Progenitor-like cells contributing to cellular heterogeneity in the nucleus pulposus are lost in intervertebral disc degeneration
Zhijia Tan,
Peikai Chen,
Xiaonan Dong,
Shuang Guo,
Victor Y.L. Leung,
Jason P.Y. Cheung,
Danny Chan,
Stephen M. Richardson,
Judith A. Hoyland,
Michael K.T. To,
Kathryn S.E. Cheah
Affiliations
Zhijia Tan
School of Biomedical Sciences, LKS Faculty of Medicine, The University of Hong Kong, Hong Kong, China; Department of Orthopaedics and Traumatology, The University of Hong Kong-Shenzhen Hospital, Shenzhen, China; Shenzhen Clinical Research Center for Rare Diseases, The University of Hong Kong – Shenzhen Hospital, Shenzhen, China; Department of Orthopaedics and Traumatology, School of Clinical Medicine, LKS Faculty of Medicine, The University of Hong Kong, Hong Kong, China
Peikai Chen
School of Biomedical Sciences, LKS Faculty of Medicine, The University of Hong Kong, Hong Kong, China; Department of Orthopaedics and Traumatology, The University of Hong Kong-Shenzhen Hospital, Shenzhen, China; Shenzhen Clinical Research Center for Rare Diseases, The University of Hong Kong – Shenzhen Hospital, Shenzhen, China; Artificial Intelligence and Big Data Lab, The University of Hong Kong – Shenzhen Hospital, Shenzhen, China
Xiaonan Dong
School of Biomedical Sciences, LKS Faculty of Medicine, The University of Hong Kong, Hong Kong, China
Shuang Guo
School of Biomedical Sciences, LKS Faculty of Medicine, The University of Hong Kong, Hong Kong, China
Victor Y.L. Leung
Department of Orthopaedics and Traumatology, School of Clinical Medicine, LKS Faculty of Medicine, The University of Hong Kong, Hong Kong, China
Jason P.Y. Cheung
Department of Orthopaedics and Traumatology, School of Clinical Medicine, LKS Faculty of Medicine, The University of Hong Kong, Hong Kong, China
Danny Chan
School of Biomedical Sciences, LKS Faculty of Medicine, The University of Hong Kong, Hong Kong, China
Stephen M. Richardson
Division of Cell Matrix Biology and Regenerative Medicine, School of Biological Sciences, Faculty of Biology, Medicine and Health, Manchester Academic Health Science Centre, The University of Manchester, Manchester M13 9PT, UK
Judith A. Hoyland
Division of Cell Matrix Biology and Regenerative Medicine, School of Biological Sciences, Faculty of Biology, Medicine and Health, Manchester Academic Health Science Centre, The University of Manchester, Manchester M13 9PT, UK
Michael K.T. To
Department of Orthopaedics and Traumatology, The University of Hong Kong-Shenzhen Hospital, Shenzhen, China; Shenzhen Clinical Research Center for Rare Diseases, The University of Hong Kong – Shenzhen Hospital, Shenzhen, China; Department of Orthopaedics and Traumatology, School of Clinical Medicine, LKS Faculty of Medicine, The University of Hong Kong, Hong Kong, China
Kathryn S.E. Cheah
School of Biomedical Sciences, LKS Faculty of Medicine, The University of Hong Kong, Hong Kong, China; Corresponding author
Summary: The nucleus pulposus (NP) in the intervertebral disc (IVD) arises from embryonic notochord.
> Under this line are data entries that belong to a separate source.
(* ===== verification/ChokeQueue.v ===== *)
(** * Choke queues (src/torrent/download/choke_queue.cc, group_entry.h,
      src/torrent/peer/choke_status.h, src/protocol/peer_connection_base.cc)

    Module [GroupEntry]: the queued and the unchoked connections of one
    download.  Module [ChokeQueue]: the queue of a choke group, which shares
    its upload (or download) slots between the downloads of the group, with
    the slots it calls: [receive_upload_choke] and [receive_download_choke]
    of a connection, and the counter of the resource manager.

    The upload and the download side are two copies of the same structure; a
    [world] is one of them, and the operations take the side as [is_up].  A
    pointer to a connection or to a download is its name; a download owns its
    group entry, so a pointer to the entry is the name of the download. *)

From S2P Require Import Prelude.
Open Scope Z_scope.

(** What the code relies on of [std::sort] with a comparison of keys: a
    rearrangement in the order of the keys, in which elements of the same key
    come in any order. *)
Class Sorter := {
  sort_by {A} (key : A -> Z) (l : list A) : list A;
  sort_by_perm {A} (key : A -> Z) l : Permutation (sort_by key l) l;
  sort_by_sorted {A} (key : A -> Z) l : StronglySorted (fun a b => key a <= key b) (sort_by key l);
}.

(** Sums of integers. *)
Definition zsum {A} (f : A -> Z) (l : list A) : Z := foldr (fun a t => f a + t) 0 l.

Lemma zsum_app {A} (f : A -> Z) l k : zsum f (l ++ k) = zsum f l + zsum f k.
Proof. induction l as [|a l IH]; simpl; [done|]. rewrite IH. lia. Qed.

Lemma zsum_perm {A} (f : A -> Z) l k : Permutation l k -> zsum f l = zsum f k.
Proof. induction 1; simpl; lia. Qed.

Lemma zsum_ext {A} (f g : A -> Z) l : (forall a, a ∈ l -> f a = g a) -> zsum f l = zsum g l.
Proof.
  induction l as [|a l IH]; intros H; simpl; [done|]. rewrite (H a) by left. rewrite IH; [done|].
  intros b Hb. apply H. by right.
Qed.

Lemma zsum_nonneg {A} (f : A -> Z) l : (forall a, a ∈ l -> 0 <= f a) -> 0 <= zsum f l.
Proof.
  induction l as [|a l IH]; intros H; simpl; [done|]. pose proof (H a ltac:(left)).
  assert (0 <= zsum f l) by (apply IH; intros b Hb; apply H; by right). lia.
Qed.

Lemma zsum_insert {A} (f : A -> Z) l i a b : l !! i = Some a -> zsum f (<[i := b]> l) = zsum f l - f a + f b.
Proof.
  revert i. induction l as [|x l IH]; intros [|i] Hi; simplify_eq/=; [lia|]. rewrite (IH i Hi). lia.
Qed.

Lemma zsum_elem_le {A} (f : A -> Z) l i a : (forall b, b ∈ l -> 0 <= f b) -> l !! i = Some a -> f a <= zsum f l.
Proof.
  revert i. induction l as [|x l IH]; intros [|i] H Hi; simplify_eq/=.
  - assert (0 <= zsum f l) by (apply zsum_nonneg; intros b Hb; apply H; by right). lia.
  - pose proof (H x ltac:(left)). assert (f a <= zsum f l) by (apply (IH i); [intros b Hb; apply H; by right|done]). lia.
Qed.

Lemma zsum_add {A} (f g : A -> Z) l : zsum (fun a => f a + g a) l = zsum f l + zsum g l.
Proof. induction l as [|a l IH]; simpl; lia. Qed.

(** ** The entry of a download *)

Module GroupEntry.

Record weighted_connection := WC { wc_connection : nat; wc_weight : Z }.

Definition unlimited : Z := 2 ^ 32 - 1.

Record group_entry := GE {
  ge_max_slots : Z;
  ge_min_slots : Z;
  ge_queued : list weighted_connection;
  ge_unchoked : list weighted_connection;
}.

Definition new_entry : group_entry := GE unlimited 0 [] [].

Definition size_connections (e : group_entry) : Z := u32 (zlen (ge_queued e) + zlen (ge_unchoked e)).

Definition set_max_slots (s : Z) (e : group_entry) : group_entry :=
  GE s (ge_min_slots e) (ge_queued e) (ge_unchoked e).
Definition set_min_slots (s : Z) (e : group_entry) : group_entry :=
  GE (ge_max_slots e) s (ge_queued e) (ge_unchoked e).
Definition mutable_queued (e : group_entry) (l : list weighted_connection) : group_entry :=
  GE (ge_max_slots e) (ge_min_slots e) l (ge_unchoked e).
Definition mutable_unchoked (e : group_entry) (l : list weighted_connection) : group_entry :=
  GE (ge_max_slots e) (ge_min_slots e) (ge_queued e) l.

(** [std::find(first, last, pcb)] *)
Definition find_pcb (pcb : nat) (l : list weighted_connection) : option nat :=
  fst <$> list_find (fun v => wc_connection v = pcb) l.

(** [std::swap( *itr, back()); pop_back()] *)
Definition swap_pop {A} (i : nat) (l : list A) : list A :=
  match last l with
  | Some back => take (length l - 1) (<[i := back]> l)
  | None => l
  end.

Definition emplace_new (pcb : nat) (l : list weighted_connection) : res (list weighted_connection) :=
  match find_pcb pcb l with
  | Some _ => Throw internal_error
  | None => Ok (l ++ [WC pcb 0])
  end.

Definition remove_found (pcb : nat) (l : list weighted_connection) : res (list weighted_connection) :=
  match find_pcb pcb l with
  | Some i => Ok (swap_pop i l)
  | None => Throw internal_error
  end.

Definition connection_unchoked (e : group_entry) (pcb : nat) : res group_entry :=
  l ← emplace_new pcb (ge_unchoked e); Ok (mutable_unchoked e l).
Definition connection_queued (e : group_entry) (pcb : nat) : res group_entry :=
  l ← emplace_new pcb (ge_queued e); Ok (mutable_queued e l).
Definition connection_choked (e : group_entry) (pcb : nat) : res group_entry :=
  l ← remove_found pcb (ge_unchoked e); Ok (mutable_unchoked e l).
Definition connection_unqueued (e : group_entry) (pcb : nat) : res group_entry :=
  l ← remove_found pcb (ge_queued e); Ok (mutable_queued e l).

(** *** Properties *)

Definition ids (l : list weighted_connection) : list nat := wc_connection <$> l.

Lemma find_pcb_Some pcb l i : find_pcb pcb l = Some i ->
  exists l1 v l2, l = l1 ++ v :: l2 /\ length l1 = i /\ wc_connection v = pcb.
Proof.
  unfold find_pcb. intros (p & Hfind & Hp)%fmap_Some. destruct p as [j v]; simpl in *; subst j.
  apply list_find_Some in Hfind as (Hi & Hv & _). exists (take i l), v, (drop (S i) l).
  split_and!; [by rewrite take_drop_middle|rewrite length_take; apply lookup_lt_Some in Hi; lia|done].
Qed.

Lemma find_pcb_None pcb l : find_pcb pcb l = None <-> pcb ∉ ids l.
Proof.
  unfold find_pcb. rewrite fmap_None, list_find_None, Forall_forall. unfold ids. split.
  - intros Hall (v & -> & Hv)%list_elem_of_fmap. by apply (Hall v).
  - intros Hn v Hv Heq. apply Hn, list_elem_of_fmap. exists v. by rewrite Heq.
Qed.

Lemma find_pcb_in pcb l : pcb ∈ ids l -> exists i, find_pcb pcb l = Some i.
Proof. intros Hin. destruct (find_pcb pcb l) eqn:E; [eauto|]. by apply find_pcb_None in E. Qed.

Lemma swap_pop_perm {A} (l1 l2 : list A) v : Permutation (swap_pop (length l1) (l1 ++ v :: l2)) (l1 ++ l2).
Proof.
  unfold swap_pop. destruct l2 as [|x l2 _] using rev_ind.
  - rewrite last_snoc, length_app. cbn [length]. rewrite app_nil_r.
    rewrite insert_app_r_alt, Nat.sub_diag by done. simpl.
    rewrite take_app_le, take_ge by lia. done.
  - assert (last (l1 ++ v :: l2 ++ [x]) = Some x) as ->.
    { rewrite app_comm_cons, app_assoc. apply last_snoc. }
    rewrite insert_app_r_alt, Nat.sub_diag by done. simpl.
    replace (l1 ++ x :: l2 ++ [x]) with ((l1 ++ x :: l2) ++ [x]) by (by rewrite <- app_assoc).
    rewrite take_app_length' by (rewrite !length_app; simpl; rewrite length_app; simpl; lia).
    apply Permutation_app_head. rewrite Permutation_app_comm. done.
Qed.

(** Removing what is at the back is [pop_back]. *)
Lemma swap_pop_back {A} (l : list A) v : swap_pop (length l) (l ++ [v]) = l.
Proof.
  unfold swap_pop. rewrite last_snoc, length_app. cbn [length].
  rewrite insert_app_r_alt, Nat.sub_diag by done. simpl. rewrite take_app_le, take_ge by lia. done.
Qed.

Lemma emplace_new_ok pcb l : pcb ∉ ids l -> emplace_new pcb l = Ok (l ++ [WC pcb 0]).
Proof. intros Hn. unfold emplace_new. by apply find_pcb_None in Hn as ->. Qed.

Lemma remove_found_ok pcb l : pcb ∈ ids l -> exists l',
  remove_found pcb l = Ok l' /\ Permutation (pcb :: ids l') (ids l).
Proof.
  intros Hin. destruct (find_pcb_in _ _ Hin) as [i Hi]. unfold remove_found. rewrite Hi.
  eexists; split; [done|]. apply find_pcb_Some in Hi as (l1 & v & l2 & -> & <- & <-).
  unfold ids. rewrite swap_pop_perm, !fmap_app. simpl. by rewrite Permutation_middle.
Qed.

Lemma remove_found_missing pcb l : pcb ∉ ids l -> remove_found pcb l = Throw internal_error.
Proof. intros Hn. unfold remove_found. by apply find_pcb_None in Hn as ->. Qed.

Lemma remove_found_back (l : list weighted_connection) v : NoDup (ids (l ++ [v])) ->
  remove_found (wc_connection v) (l ++ [v]) = Ok l.
Proof.
  intros Hnd. unfold remove_found. destruct (find_pcb_in (wc_connection v) (l ++ [v])) as [i Hi].
  { unfold ids. rewrite fmap_app. apply elem_of_app. right. by apply list_elem_of_singleton. }
  rewrite Hi. pose proof (find_pcb_Some _ _ _ Hi) as (l1 & v' & l2 & Heq & Hlen & Hv').
  destruct l2 as [|x l2 _] using rev_ind.
  - apply app_inj_2 in Heq as [-> _]; [|done]. subst i. by rewrite swap_pop_back.
  - rewrite app_comm_cons, app_assoc in Heq. apply app_inj_2 in Heq as [-> [= ->]]; [|done].
    exfalso. unfold ids in Hnd. rewrite !fmap_app in Hnd. apply NoDup_app in Hnd as (_ & Hd & _).
    apply (Hd (wc_connection v')); [apply elem_of_app; right; left|].
    rewrite Hv'. by apply list_elem_of_singleton.
Qed.

End GroupEntry.

(** ** Sharing slots between the orders of weight *)

Module AllocateSlots.
Import GroupEntry.

Definition order_base : Z := 2 ^ 30.
Definition order_max_size : nat := 4.

(** [target[i]] and the bounds of its range [target[i].second] and
    [target[i + 1].second], as offsets into the container, with [weights[i]]. *)
Record order := Order { o_lo : nat; o_hi : nat; o_weight : Z; o_first : Z }.

Definition o_size (o : order) : Z := Z.of_nat (o_hi o) - Z.of_nat (o_lo o).

Definition set_first (n : Z) (o : order) : order := Order (o_lo o) (o_hi o) (o_weight o) n.

(** [weights[itr] == 0 || target[itr].first >= s] *)
Definition o_skip (o : order) : bool := (o_weight o =? 0) || (o_size o <=? o_first o).

(** [std::find_if] for the first connection whose weight is above the order. *)
Definition above (i : Z) (v : weighted_connection) : bool := u32 (u32 (i * order_base) + (order_base - 1)) <? wc_weight v.

Definition find_above (i : Z) (l : list weighted_connection) (from last : nat) : nat :=
  (from + length (fst (find_split (above i) (take (last - from) (drop from l)))))%nat.

(** The first loop: the ranges, all of them empty-handed. *)
Fixpoint split_orders (i : Z) (weights : list Z) (l : list weighted_connection) (from last : nat) : list order :=
  match weights with
  | [] => []
  | w :: weights =>
    let to := find_above i l from last in
    Order from to w 0 :: split_orders (i + 1) weights l to last
  end.

Definition weight_total (os : list order) : Z :=
  foldl (fun t o => if o_size o =? 0 then t else u32 (t + o_weight o)) 0 os.

(** One order of the second loop; the state is [unchoke] and [weightTotal]. *)
Definition share (base : Z) (st : Z * Z) (o : order) : (Z * Z) * order :=
  if o_skip o then (st, o)
  else
    let u := Z.min (u32 (o_size o - o_first o)) (u32 (base * o_weight o)) in
    let o' := set_first (u32 (o_first o + u)) o in
    ((u32 (fst st - u), if o_size o' <=? o_first o' then u32 (snd st - o_weight o') else snd st), o').

Fixpoint share_all (base : Z) (st : Z * Z) (os : list order) : (Z * Z) * list order :=
  match os with
  | [] => (st, [])
  | o :: os =>
    let '(st, o) := share base st o in
    let '(st, os) := share_all base st os in
    (st, o :: os)
  end.

Fixpoint share_loop (fuel : nat) (st : Z * Z) (os : list order) : res ((Z * Z) * list order) :=
  if negb (snd st =? 0) && (0 <? fst st / snd st) then
    match fuel with
    | O => UB
    | S fuel => let '(st, os) := share_all (fst st / snd st) st os in share_loop fuel st os
    end
  else Ok (st, os).

(** The search for the order of a random position; running off the table is
    an access out of range. *)
Fixpoint find_start (start : Z) (itr : nat) (os : list order) : res (Z * nat) :=
  match os with
  | [] => UB
  | o :: os =>
    if o_skip o then find_start start (S itr) os
    else if start <? o_weight o then Ok (start, itr)
    else find_start (u32 (start - o_weight o)) (S itr) os
  end.

Fixpoint spread_loop (fuel : nat) (itr : nat) (start : Z) (st : Z * Z) (os : list order) : res (list order) :=
  if negb (snd st =? 0) && negb (fst st =? 0) then
    match fuel with
    | O => UB
    | S fuel =>
      o ← of_deref (os !! itr);
      let next := ((itr + 1) mod order_max_size)%nat in
      if o_skip o then spread_loop fuel next start st os
      else
        let u := Z.min (fst st) (Z.min (u32 (o_size o - o_first o)) (u32 (o_weight o - start))) in
        let o' := set_first (u32 (o_first o + u)) o in
        let st' := (u32 (fst st - u), if o_size o' <=? o_first o' then u32 (snd st - o_weight o') else snd st) in
        spread_loop fuel next 0 st' (<[itr := o']> os)
    end
  else Ok os.

(** The fuel: a round of the second loop either fills an order or is the last,
    and a visit of the third loop to an order that is not full gives it a slot. *)
Definition share_fuel : nat := 5.
Definition spread_fuel (unchoke : Z) : nat := (4 * Z.to_nat unchoke + 4)%nat.

Definition choke_manager_allocate_slots (random : Z) (l : list weighted_connection) (first last : nat)
    (max : Z) (weights : list Z) : res (list order) :=
  let os := split_orders 0 weights l first last in
  '(st, os) ← share_loop share_fuel (max, weight_total os) os;
  let '(unchoke, weightTotal) := st in
  if negb (weightTotal =? 0) && negb (unchoke =? 0) then
    '(start, itr) ← find_start (random mod weightTotal) 0 os;
    spread_loop (spread_fuel unchoke) itr start st os
  else Ok os.
Lemma cycle_quota_ok qs k quota change w : world_inv is_up k w -> NoDup qs -> Forall (fun q => (q < length (w_queues w))%nat) qs ->
  zlen qs < 2 ^ 32 -> is_u32 quota ->
  exists n w', cycle_quota is_up env qs quota (zlen qs) change w = Ok (change + n, 0, w') /\ world_inv is_up (k + n) w' /\ ticks w w'
    /\ (forall q, q ∉ qs -> w_queues w' !! q = w_queues w !! q)
    /\ (no_minimum w ->
        zsum (fun q => from_option cq_currently_unchoked 0 (w_queues w' !! q)) qs <= quota).
Proof.
  revert k quota change w. induction qs as [|q qs IH]; intros k quota change w Hw Hnd Hqs Hlen [Hq0 Hq1]; cbn [cycle_quota].
  - exists 0, w. rewrite !Z.add_0_r. split_and!; try done. apply ticks_refl.
  - apply Forall_cons in Hqs as [Hq Hqs]. destruct (lookup_lt_is_Some_2 _ _ Hq) as [cq Hcq]. apply NoDup_cons in Hnd as [Hqn Hnd].
    unfold zlen in Hlen |- *. cbn [length] in Hlen |- *. destruct (Z.eqb_spec (Z.of_nat (S (length qs))) 0) as [|_]; [lia|].
    assert (Hdiv : 0 <= quota / Z.of_nat (S (length qs)) <= quota).
    { split; [apply Z.div_pos; lia|]. apply Z.div_le_upper_bound; nia. }
    destruct (cycle_spec is_up env k q cq (quota / Z.of_nat (S (length qs))) w Hw Hcq) as (n & w1 & cq1 & -> & Hw1 & Hev & Hcq1 & Hst1 & Hn1 & Hb1);
      [unfold is_u32; lia|done|].
    res_simpl. rewrite Hcq1. res_simpl. assert (Ht1 : ticks w w1) by (eapply evolves_ticks; eauto).
    rewrite (u32_small (Z.of_nat (S (length qs)) - 1)) by lia. replace (Z.of_nat (S (length qs)) - 1) with (zlen qs) by (unfold zlen; lia).
    destruct (IH (k + n) (u32 (quota - size_unchoked cq1)) (change + n) w1 Hw1) as (n' & w' & -> & Hw' & Ht' & Hoth & Hbnd); try done.
    { by rewrite (tk_length _ _ Ht1). } { unfold zlen. lia. } { apply u32_range. }
    exists (n + n'), w'. split_and!; [do 3 f_equal; lia|by rewrite Z.add_assoc|by eapply ticks_trans| |].
    + intros q' [Hne Hq']%not_elem_of_cons. rewrite Hoth by done. by apply (ev_other _ _ _ Hev).
    + intros Hmin. unfold zsum. cbn [foldr]. fold (zsum (fun q => from_option cq_currently_unchoked 0 (w_queues w' !! q)) qs).
      rewrite (Hoth q Hqn), Hcq1. cbn [from_option].
      specialize (Hbnd (no_minimum_evolves _ _ _ _ Hw Hev ltac:(eauto) Hmin)). unfold size_unchoked in Hbnd.
      destruct (queue_counts_small _ _ _ _ _ (wi_lists _ _ _ Hw1) Hcq1) as (_ & Hc0 & _).
      assert (Hz : zsum (min_of (w_downloads w1)) (cq_group_container cq) <= 0).
      { pose proof (no_minimum_evolves _ _ _ _ Hw Hev ltac:(eauto) Hmin q cq1) as Hm1.
        assert (cq_group_container cq1 = cq_group_container cq) as Hcon by (unfold static in Hst1; congruence). rewrite Hcon in Hm1.
        clear - Hm1 Hcq1. specialize (fun d => Hm1 d Hcq1). induction (cq_group_container cq) as [|d l IHl]; [done|]. unfold zsum in *. cbn [foldr].
        pose proof (Hm1 d ltac:(left)). specialize (IHl (fun d Hd => Hm1 d (list_elem_of_further _ _ _ Hd))). lia. }
      rewrite u32_small in Hbnd by lia. lia.
Qed.

Lemma zsum_seq {A} (f : A -> Z) (l l0 : list A) :
  zsum (fun q => from_option f 0 ((l0 ++ l) !! q)) (seq (length l0) (length l)) = zsum f l.
Proof.
  revert l0. induction l as [|a l IH]; intros l0; [done|]. cbn [length seq]. unfold zsum. cbn [foldr].
  fold (zsum f l). fold (zsum (fun q => from_option f 0 ((l0 ++ a :: l) !! q)) (seq (S (length l0)) (length l))).
  rewrite list_lookup_middle by done. cbn [from_option]. f_equal. rewrite <- (IH (l0 ++ [a])), <- app_assoc, length_app. cbn.
  by rewrite Nat.add_1_r.
Qed.

(** Settling the counter at the end of a tick. *)
Lemma tick_settles n w : world_inv is_up n w -> world_ok is_up (set_currently (u32 (w_currently w + n)) w).
Proof.
  intros Hw. pose proof (debt_small _ _ _ Hw). rewrite u32_small by lia. unfold world_ok. rewrite <- (Z.sub_diag n).
  apply set_currently_inv; [done|]. apply (slot_unchoke_spec n _ w n (wi_lists _ _ _ Hw)). lia.
Qed.

Lemma tick_side_spec w : world_ok is_up w -> zlen (w_queues w) < 2 ^ 32 -> is_u32 (w_max w) ->
  exists w', tick_side is_up env w = Ok w' /\ world_ok is_up w' /\ length (w_queues w') = length (w_queues w) /\ w_max w' = w_max w
    /\ (forall d x, w_downloads w !! d = Some x -> exists x', w_downloads w' !! d = Some x' /\ limits x' = limits x)
    /\ (w_max w <> 0 -> no_minimum w -> w_currently w' <= w_max w).
Proof.
  intros Hw Hlen Hmax. unfold tick_side, balance_unchoked. destruct (Z.eqb_spec (w_max w) 0) as [Hz|Hnz].
  - destruct (cycle_all_ok (seq 0 (length (w_queues w))) 0 0 w Hw) as (n & w1 & -> & Hw1 & Ht).
    { apply Forall_forall. intros q Hq%elem_of_seq. lia. }
    res_simpl. rewrite Z.add_0_l in *. eexists; split; [done|]. split_and!; [by apply tick_settles|apply Ht|apply Ht|apply Ht|done].
  - set (groups := sort_by _ _). assert (Hperm : Permutation groups (seq 0 (length (w_queues w)))) by apply sort_by_perm.
    assert (Hgl : zlen groups = zlen (w_queues w)) by (unfold zlen; by rewrite Hperm, length_seq).
    rewrite <- Hgl.
    destruct (cycle_quota_ok groups 0 (w_max w) 0 w Hw) as (n & w1 & -> & Hw1 & Ht & _ & Hb).
    { rewrite Hperm. apply NoDup_seq. } { rewrite Hperm. apply Forall_forall. intros q Hq%elem_of_seq. lia. } { lia. } { done. }
    res_simpl. rewrite Z.add_0_l in *. eexists; split; [done|]. split_and!; [by apply tick_settles|apply Ht|apply Ht|apply Ht|].
    intros _ Hno. specialize (Hb Hno). rewrite (zsum_perm _ _ _ Hperm) in Hb.
    pose proof (zsum_seq cq_currently_unchoked (w_queues w1) []) as Hsum. cbn [app length] in Hsum.
    rewrite (tk_length _ _ Ht) in Hsum. rewrite Hsum, <- (lo_total _ _ _ (wi_lists _ _ _ Hw1)) in Hb.
    pose proof (debt_small _ _ _ Hw1). cbn. rewrite u32_small by lia. done.
Qed.

End tick_facts.

(** ** Downloads joining, leaving and changing queues *)

Section move_facts.
Variable is_up : bool.

Definition empty_entry (e : group_entry) : Prop :=
  ge_queued e = [] /\ ge_unchoked e = [] /\ is_u32 (ge_max_slots e) /\ is_u32 (ge_min_slots e).

Lemma count_in_new f dls d x l : d ∉ l -> zsum (count_in f (<[d := x]> dls)) l = zsum (count_in f dls) l.
Proof. apply count_in_insert_other. Qed.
Loss of notochordal-like cells in humans correlates with onset of IVD degeneration, suggesting that they are critical for healthy NP homeostasis and function. Comparative transcriptomic analyses identified expression of progenitor-associated genes (GREM1, KRT18, and TAGLN) in the young mouse and non-degenerated human NP, with TAGLN expression reducing with aging. Lineage tracing using Tagln-CreERt2 mice identified peripherally located proliferative NP (PeriNP) cells in developing and postnatal NP that provide a continuous supply of cells to the entire NP. PeriNP cells were diminished in aged mice and absent in puncture-induced degenerated discs. Single-cell transcriptomes of postnatal Tagln-CreERt2 IVD cells indicate enrichment for TGF-β signaling in Tagln descendant NP sub-populations. Notochord-specific removal of TGF-β/BMP mediator Smad4 results in loss of Tagln+ cells and abnormal NP morphologies. We propose Tagln+ PeriNP cells are potential progenitors crucial for NP homeostasis.